Task material.
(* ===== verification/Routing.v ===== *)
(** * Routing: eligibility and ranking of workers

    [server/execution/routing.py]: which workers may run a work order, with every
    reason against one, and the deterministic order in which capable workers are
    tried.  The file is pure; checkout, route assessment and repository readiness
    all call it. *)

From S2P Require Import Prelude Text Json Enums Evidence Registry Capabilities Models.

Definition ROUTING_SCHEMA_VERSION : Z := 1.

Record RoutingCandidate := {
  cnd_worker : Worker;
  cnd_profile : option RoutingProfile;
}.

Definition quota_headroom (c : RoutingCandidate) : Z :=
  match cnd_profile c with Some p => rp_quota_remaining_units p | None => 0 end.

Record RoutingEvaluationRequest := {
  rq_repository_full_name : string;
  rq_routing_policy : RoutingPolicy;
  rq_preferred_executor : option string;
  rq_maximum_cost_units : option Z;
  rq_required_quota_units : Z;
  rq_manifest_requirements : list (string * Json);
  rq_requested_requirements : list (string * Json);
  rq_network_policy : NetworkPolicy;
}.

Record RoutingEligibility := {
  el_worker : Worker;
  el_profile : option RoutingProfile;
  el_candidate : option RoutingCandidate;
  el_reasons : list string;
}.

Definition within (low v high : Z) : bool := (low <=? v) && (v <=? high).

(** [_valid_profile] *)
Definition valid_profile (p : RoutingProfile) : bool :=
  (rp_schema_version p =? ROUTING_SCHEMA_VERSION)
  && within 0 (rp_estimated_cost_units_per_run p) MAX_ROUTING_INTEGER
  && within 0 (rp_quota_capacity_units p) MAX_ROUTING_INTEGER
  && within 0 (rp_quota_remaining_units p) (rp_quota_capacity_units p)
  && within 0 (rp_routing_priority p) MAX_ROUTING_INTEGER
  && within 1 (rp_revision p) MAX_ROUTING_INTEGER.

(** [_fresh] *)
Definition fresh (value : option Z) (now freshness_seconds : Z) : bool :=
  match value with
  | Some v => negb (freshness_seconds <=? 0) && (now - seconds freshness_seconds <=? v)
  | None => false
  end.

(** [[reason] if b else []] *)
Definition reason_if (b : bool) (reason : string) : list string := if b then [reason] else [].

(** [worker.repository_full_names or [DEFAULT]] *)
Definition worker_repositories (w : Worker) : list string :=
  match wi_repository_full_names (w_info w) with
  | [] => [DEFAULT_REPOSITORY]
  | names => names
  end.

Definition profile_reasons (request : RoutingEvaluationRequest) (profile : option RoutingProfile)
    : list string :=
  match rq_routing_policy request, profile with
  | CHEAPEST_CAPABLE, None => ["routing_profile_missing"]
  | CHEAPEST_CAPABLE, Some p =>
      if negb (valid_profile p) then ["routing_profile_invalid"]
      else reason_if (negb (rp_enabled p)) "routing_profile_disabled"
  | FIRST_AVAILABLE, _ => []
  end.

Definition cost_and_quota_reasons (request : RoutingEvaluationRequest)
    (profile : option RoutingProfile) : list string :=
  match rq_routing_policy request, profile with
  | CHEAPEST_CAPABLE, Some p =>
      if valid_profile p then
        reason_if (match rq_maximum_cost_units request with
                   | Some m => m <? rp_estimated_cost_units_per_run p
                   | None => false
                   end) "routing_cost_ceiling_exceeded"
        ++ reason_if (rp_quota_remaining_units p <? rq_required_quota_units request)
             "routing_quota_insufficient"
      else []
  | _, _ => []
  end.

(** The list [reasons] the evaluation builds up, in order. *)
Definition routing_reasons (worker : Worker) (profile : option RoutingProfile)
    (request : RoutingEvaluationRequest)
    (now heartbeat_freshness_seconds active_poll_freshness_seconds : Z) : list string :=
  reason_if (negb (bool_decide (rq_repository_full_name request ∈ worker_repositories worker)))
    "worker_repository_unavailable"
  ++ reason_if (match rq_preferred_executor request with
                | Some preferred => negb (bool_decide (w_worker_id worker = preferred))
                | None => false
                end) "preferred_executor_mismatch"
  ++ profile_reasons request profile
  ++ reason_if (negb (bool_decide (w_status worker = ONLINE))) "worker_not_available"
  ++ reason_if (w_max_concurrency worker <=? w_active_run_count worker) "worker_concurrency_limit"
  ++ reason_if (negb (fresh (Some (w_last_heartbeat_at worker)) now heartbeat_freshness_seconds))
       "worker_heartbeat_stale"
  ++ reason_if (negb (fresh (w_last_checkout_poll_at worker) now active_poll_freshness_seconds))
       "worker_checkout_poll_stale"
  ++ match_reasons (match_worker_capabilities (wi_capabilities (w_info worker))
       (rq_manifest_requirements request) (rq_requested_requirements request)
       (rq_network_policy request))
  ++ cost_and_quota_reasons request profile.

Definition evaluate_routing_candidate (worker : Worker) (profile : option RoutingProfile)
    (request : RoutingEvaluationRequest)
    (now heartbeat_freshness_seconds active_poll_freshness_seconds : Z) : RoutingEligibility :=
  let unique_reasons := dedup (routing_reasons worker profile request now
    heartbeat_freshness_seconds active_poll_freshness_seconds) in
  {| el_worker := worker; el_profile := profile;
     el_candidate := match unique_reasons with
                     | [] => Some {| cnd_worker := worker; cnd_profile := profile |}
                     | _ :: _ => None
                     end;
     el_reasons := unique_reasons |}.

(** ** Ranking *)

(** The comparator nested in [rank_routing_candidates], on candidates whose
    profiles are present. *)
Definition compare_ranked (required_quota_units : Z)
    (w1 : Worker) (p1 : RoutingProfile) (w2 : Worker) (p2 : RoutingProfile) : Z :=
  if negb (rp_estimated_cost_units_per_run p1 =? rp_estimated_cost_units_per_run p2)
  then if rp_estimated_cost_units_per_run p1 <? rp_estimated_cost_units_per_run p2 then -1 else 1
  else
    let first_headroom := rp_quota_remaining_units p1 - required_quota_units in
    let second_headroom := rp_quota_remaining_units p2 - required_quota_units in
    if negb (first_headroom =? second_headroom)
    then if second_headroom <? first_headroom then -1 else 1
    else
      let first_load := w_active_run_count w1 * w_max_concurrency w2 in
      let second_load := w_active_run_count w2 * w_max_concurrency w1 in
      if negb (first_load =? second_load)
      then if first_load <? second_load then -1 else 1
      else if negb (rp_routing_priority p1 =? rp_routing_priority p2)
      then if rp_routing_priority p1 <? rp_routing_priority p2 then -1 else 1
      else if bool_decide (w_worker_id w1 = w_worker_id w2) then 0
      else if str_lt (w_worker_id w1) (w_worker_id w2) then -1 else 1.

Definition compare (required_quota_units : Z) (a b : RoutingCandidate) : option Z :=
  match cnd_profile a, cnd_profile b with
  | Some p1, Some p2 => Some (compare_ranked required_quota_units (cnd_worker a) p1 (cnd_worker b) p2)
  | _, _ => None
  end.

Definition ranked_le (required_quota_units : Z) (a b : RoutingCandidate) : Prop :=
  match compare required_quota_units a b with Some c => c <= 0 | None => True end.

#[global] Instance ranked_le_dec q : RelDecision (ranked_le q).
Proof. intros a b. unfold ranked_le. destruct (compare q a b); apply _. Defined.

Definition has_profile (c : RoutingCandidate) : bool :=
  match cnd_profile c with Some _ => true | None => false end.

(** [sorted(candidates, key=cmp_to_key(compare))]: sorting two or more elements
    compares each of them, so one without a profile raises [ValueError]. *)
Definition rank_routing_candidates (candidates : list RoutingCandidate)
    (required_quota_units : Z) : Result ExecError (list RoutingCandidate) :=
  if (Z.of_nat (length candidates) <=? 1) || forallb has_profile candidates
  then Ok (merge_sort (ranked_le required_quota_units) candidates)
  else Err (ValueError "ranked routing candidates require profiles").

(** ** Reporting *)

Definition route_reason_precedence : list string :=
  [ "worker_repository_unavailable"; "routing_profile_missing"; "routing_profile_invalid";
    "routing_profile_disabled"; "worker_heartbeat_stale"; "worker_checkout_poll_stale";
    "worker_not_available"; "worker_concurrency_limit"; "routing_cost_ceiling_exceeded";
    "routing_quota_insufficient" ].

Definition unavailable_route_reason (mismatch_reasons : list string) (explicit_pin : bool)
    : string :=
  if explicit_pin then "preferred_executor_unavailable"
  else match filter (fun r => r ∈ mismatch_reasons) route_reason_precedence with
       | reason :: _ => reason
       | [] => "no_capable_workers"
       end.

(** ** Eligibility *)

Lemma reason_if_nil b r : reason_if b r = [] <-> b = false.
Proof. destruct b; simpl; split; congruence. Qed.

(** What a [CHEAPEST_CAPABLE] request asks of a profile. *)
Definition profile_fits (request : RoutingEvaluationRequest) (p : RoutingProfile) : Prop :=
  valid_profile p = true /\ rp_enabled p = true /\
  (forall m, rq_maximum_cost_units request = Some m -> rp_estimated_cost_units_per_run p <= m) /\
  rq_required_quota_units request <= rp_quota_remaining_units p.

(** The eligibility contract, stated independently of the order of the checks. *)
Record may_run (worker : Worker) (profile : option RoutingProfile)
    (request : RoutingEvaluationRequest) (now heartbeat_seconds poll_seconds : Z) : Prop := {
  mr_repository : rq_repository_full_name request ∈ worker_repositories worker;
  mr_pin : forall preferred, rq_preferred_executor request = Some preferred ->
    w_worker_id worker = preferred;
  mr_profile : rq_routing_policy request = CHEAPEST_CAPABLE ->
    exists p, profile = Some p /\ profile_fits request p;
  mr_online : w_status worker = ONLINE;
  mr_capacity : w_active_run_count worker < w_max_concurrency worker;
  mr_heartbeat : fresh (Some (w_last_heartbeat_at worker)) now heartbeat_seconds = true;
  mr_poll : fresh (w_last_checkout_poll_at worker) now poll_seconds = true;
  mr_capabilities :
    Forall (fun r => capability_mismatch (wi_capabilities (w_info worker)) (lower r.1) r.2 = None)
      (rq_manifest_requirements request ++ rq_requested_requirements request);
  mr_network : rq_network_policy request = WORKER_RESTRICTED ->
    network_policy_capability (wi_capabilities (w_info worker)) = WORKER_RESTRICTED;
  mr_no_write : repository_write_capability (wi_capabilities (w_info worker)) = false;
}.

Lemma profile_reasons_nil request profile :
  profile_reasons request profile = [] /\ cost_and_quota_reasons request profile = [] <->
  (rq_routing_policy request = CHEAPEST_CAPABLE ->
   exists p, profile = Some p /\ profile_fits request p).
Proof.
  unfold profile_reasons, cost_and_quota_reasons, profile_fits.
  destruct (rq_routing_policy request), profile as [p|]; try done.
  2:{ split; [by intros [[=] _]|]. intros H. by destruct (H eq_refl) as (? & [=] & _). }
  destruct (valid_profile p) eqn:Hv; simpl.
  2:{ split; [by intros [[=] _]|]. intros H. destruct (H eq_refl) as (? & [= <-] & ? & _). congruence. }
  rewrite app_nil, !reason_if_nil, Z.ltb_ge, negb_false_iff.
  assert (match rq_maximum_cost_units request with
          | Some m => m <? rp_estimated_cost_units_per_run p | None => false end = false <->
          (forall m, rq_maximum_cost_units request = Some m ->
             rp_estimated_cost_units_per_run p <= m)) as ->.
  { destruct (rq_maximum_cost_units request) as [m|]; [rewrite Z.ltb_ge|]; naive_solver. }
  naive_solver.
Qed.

--

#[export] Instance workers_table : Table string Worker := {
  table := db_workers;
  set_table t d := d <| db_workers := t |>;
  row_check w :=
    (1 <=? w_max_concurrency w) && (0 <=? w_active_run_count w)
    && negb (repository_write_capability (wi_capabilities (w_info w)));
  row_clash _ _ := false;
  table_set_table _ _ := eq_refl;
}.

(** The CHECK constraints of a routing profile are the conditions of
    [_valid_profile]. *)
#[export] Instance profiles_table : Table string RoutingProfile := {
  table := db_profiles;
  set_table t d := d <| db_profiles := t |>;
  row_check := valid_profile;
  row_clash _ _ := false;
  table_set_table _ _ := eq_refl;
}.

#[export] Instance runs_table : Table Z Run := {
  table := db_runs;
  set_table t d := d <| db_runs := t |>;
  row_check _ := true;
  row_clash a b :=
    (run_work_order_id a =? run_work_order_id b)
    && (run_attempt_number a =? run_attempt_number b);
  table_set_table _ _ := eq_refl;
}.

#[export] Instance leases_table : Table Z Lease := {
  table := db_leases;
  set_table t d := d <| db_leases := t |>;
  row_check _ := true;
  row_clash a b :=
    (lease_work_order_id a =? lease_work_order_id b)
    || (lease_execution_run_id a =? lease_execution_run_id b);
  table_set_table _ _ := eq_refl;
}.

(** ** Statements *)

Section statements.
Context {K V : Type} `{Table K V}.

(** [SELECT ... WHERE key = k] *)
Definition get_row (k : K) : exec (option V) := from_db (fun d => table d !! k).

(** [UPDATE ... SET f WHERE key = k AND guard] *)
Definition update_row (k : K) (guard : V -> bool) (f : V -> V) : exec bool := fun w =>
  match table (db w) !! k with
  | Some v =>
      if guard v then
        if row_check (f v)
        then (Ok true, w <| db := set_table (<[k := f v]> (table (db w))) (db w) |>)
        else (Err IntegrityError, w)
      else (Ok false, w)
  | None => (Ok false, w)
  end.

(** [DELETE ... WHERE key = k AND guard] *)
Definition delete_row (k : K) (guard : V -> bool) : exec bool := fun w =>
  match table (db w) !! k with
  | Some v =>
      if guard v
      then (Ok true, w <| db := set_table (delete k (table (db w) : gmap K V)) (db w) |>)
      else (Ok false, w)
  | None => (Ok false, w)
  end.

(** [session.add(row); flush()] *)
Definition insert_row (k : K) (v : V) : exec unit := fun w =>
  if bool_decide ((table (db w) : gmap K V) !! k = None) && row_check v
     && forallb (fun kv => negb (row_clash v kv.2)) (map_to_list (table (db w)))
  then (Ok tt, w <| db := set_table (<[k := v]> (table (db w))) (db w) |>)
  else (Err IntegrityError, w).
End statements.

--

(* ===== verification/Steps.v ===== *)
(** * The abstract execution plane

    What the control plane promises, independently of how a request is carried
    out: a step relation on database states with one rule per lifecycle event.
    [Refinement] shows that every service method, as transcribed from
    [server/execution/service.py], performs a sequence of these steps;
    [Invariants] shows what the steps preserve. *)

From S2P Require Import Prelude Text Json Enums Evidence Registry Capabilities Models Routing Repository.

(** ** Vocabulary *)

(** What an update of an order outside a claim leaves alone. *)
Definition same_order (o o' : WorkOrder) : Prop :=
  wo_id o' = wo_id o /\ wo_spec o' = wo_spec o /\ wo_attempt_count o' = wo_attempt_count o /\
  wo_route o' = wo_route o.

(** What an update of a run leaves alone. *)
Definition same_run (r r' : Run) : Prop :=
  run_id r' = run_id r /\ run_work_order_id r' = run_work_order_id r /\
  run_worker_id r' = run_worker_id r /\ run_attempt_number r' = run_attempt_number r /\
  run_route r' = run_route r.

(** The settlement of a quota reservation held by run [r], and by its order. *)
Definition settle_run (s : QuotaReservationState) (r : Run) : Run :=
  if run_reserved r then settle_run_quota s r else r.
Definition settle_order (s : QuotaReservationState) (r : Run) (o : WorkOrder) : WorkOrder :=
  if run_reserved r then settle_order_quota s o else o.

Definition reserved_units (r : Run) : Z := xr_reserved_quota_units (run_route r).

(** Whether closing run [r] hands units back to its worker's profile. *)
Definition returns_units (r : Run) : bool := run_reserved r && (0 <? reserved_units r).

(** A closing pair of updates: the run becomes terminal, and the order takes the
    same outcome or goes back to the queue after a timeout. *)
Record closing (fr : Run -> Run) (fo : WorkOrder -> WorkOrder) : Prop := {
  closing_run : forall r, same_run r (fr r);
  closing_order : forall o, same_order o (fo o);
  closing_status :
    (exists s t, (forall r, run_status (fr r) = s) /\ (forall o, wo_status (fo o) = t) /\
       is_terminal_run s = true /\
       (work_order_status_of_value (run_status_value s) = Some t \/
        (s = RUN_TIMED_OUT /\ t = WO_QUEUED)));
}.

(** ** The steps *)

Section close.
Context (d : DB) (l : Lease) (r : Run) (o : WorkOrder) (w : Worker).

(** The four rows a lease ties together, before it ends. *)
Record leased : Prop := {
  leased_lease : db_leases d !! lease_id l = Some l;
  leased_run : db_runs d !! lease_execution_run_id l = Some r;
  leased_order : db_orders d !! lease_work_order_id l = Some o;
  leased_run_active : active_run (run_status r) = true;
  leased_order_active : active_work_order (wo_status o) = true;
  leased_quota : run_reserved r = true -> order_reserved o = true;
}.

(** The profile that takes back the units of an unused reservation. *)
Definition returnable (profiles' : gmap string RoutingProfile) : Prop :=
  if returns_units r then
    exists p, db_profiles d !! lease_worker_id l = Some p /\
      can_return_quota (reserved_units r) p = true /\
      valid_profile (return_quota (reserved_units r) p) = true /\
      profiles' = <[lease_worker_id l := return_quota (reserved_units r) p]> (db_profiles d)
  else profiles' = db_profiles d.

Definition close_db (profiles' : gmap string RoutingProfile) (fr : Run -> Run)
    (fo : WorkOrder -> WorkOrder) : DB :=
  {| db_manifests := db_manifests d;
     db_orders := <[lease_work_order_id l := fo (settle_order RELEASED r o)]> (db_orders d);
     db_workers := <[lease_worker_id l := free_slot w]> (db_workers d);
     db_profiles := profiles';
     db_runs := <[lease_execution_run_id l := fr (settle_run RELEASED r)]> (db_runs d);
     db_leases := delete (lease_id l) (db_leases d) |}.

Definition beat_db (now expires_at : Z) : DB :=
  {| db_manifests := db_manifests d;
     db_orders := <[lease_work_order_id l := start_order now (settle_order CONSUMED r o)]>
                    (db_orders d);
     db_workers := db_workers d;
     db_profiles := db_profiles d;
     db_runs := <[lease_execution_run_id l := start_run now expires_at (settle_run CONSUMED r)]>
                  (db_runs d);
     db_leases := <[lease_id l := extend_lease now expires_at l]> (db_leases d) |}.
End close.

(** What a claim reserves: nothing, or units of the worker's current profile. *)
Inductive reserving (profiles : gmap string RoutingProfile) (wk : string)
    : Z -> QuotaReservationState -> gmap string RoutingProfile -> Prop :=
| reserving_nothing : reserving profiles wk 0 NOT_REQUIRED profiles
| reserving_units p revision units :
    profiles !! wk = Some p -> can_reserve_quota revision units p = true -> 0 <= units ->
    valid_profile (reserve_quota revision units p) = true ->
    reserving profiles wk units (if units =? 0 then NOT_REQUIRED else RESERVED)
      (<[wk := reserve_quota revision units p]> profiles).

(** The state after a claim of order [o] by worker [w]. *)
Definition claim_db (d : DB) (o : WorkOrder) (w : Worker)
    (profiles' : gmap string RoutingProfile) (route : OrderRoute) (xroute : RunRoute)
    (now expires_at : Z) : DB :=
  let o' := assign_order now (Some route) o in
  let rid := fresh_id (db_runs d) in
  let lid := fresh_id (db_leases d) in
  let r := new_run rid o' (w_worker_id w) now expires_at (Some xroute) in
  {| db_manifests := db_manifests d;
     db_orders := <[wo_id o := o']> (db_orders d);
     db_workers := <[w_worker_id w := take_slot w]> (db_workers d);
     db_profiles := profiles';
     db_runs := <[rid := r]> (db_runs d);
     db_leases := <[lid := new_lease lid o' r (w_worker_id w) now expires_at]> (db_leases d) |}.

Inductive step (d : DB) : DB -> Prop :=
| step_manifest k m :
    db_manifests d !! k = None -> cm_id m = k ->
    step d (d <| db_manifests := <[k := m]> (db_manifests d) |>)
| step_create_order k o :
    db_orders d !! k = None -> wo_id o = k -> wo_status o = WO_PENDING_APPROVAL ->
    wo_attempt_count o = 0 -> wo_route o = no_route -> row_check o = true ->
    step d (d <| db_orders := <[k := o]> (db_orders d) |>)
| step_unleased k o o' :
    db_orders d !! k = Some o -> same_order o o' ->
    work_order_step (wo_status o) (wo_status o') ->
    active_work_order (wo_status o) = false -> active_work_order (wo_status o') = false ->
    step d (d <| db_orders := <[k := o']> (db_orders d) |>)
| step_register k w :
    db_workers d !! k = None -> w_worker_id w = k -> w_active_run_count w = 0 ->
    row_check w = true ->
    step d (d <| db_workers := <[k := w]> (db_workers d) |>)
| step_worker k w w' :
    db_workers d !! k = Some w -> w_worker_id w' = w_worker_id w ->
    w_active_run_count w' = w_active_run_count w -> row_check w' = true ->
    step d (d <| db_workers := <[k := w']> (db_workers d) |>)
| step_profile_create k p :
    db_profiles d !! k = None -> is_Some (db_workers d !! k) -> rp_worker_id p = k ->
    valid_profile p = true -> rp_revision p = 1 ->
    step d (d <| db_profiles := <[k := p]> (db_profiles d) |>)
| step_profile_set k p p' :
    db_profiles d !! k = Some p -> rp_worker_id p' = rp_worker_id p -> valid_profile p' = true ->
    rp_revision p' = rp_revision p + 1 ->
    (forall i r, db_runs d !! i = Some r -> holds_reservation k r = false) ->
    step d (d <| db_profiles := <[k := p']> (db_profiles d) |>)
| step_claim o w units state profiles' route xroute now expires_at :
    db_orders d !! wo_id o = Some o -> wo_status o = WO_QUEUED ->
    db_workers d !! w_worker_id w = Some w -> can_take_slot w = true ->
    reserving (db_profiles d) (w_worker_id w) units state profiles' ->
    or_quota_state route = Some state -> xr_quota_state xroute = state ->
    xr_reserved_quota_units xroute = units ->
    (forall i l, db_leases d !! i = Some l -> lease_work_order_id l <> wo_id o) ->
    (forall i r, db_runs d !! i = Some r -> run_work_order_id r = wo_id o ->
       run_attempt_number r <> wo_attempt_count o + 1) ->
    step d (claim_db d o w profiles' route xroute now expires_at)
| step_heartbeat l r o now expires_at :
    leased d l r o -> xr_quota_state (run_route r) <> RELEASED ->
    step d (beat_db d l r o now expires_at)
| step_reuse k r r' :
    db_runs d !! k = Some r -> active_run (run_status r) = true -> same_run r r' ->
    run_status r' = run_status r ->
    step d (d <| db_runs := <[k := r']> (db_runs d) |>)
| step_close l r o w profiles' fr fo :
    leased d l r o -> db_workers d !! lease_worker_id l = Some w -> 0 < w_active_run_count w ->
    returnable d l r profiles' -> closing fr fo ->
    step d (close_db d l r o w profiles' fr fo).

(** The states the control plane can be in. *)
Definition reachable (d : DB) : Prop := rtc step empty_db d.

Task goal. Print exactly the lines above, between the one holding "(* ===== verification/Routing.v ===== *)" and the one holding "(rp_schema_version p =?", inclusive, and nothing besides.

Final answer.
(* ===== verification/Routing.v ===== *)
(** * Routing: eligibility and ranking of workers

    [server/execution/routing.py]: which workers may run a work order, with every
    reason against one, and the deterministic order in which capable workers are
    tried.  The file is pure; checkout, route assessment and repository readiness
    all call it. *)

From S2P Require Import Prelude Text Json Enums Evidence Registry Capabilities Models.

Definition ROUTING_SCHEMA_VERSION : Z := 1.

Record RoutingCandidate := {
  cnd_worker : Worker;
  cnd_profile : option RoutingProfile;
}.

Definition quota_headroom (c : RoutingCandidate) : Z :=
  match cnd_profile c with Some p => rp_quota_remaining_units p | None => 0 end.

Record RoutingEvaluationRequest := {
  rq_repository_full_name : string;
  rq_routing_policy : RoutingPolicy;
  rq_preferred_executor : option string;
  rq_maximum_cost_units : option Z;
  rq_required_quota_units : Z;
  rq_manifest_requirements : list (string * Json);
  rq_requested_requirements : list (string * Json);
  rq_network_policy : NetworkPolicy;
}.

Record RoutingEligibility := {
  el_worker : Worker;
  el_profile : option RoutingProfile;
  el_candidate : option RoutingCandidate;
  el_reasons : list string;
}.

Definition within (low v high : Z) : bool := (low <=? v) && (v <=? high).

(** [_valid_profile] *)
Definition valid_profile (p : RoutingProfile) : bool :=
  (rp_schema_version p =? ROUTING_SCHEMA_VERSION)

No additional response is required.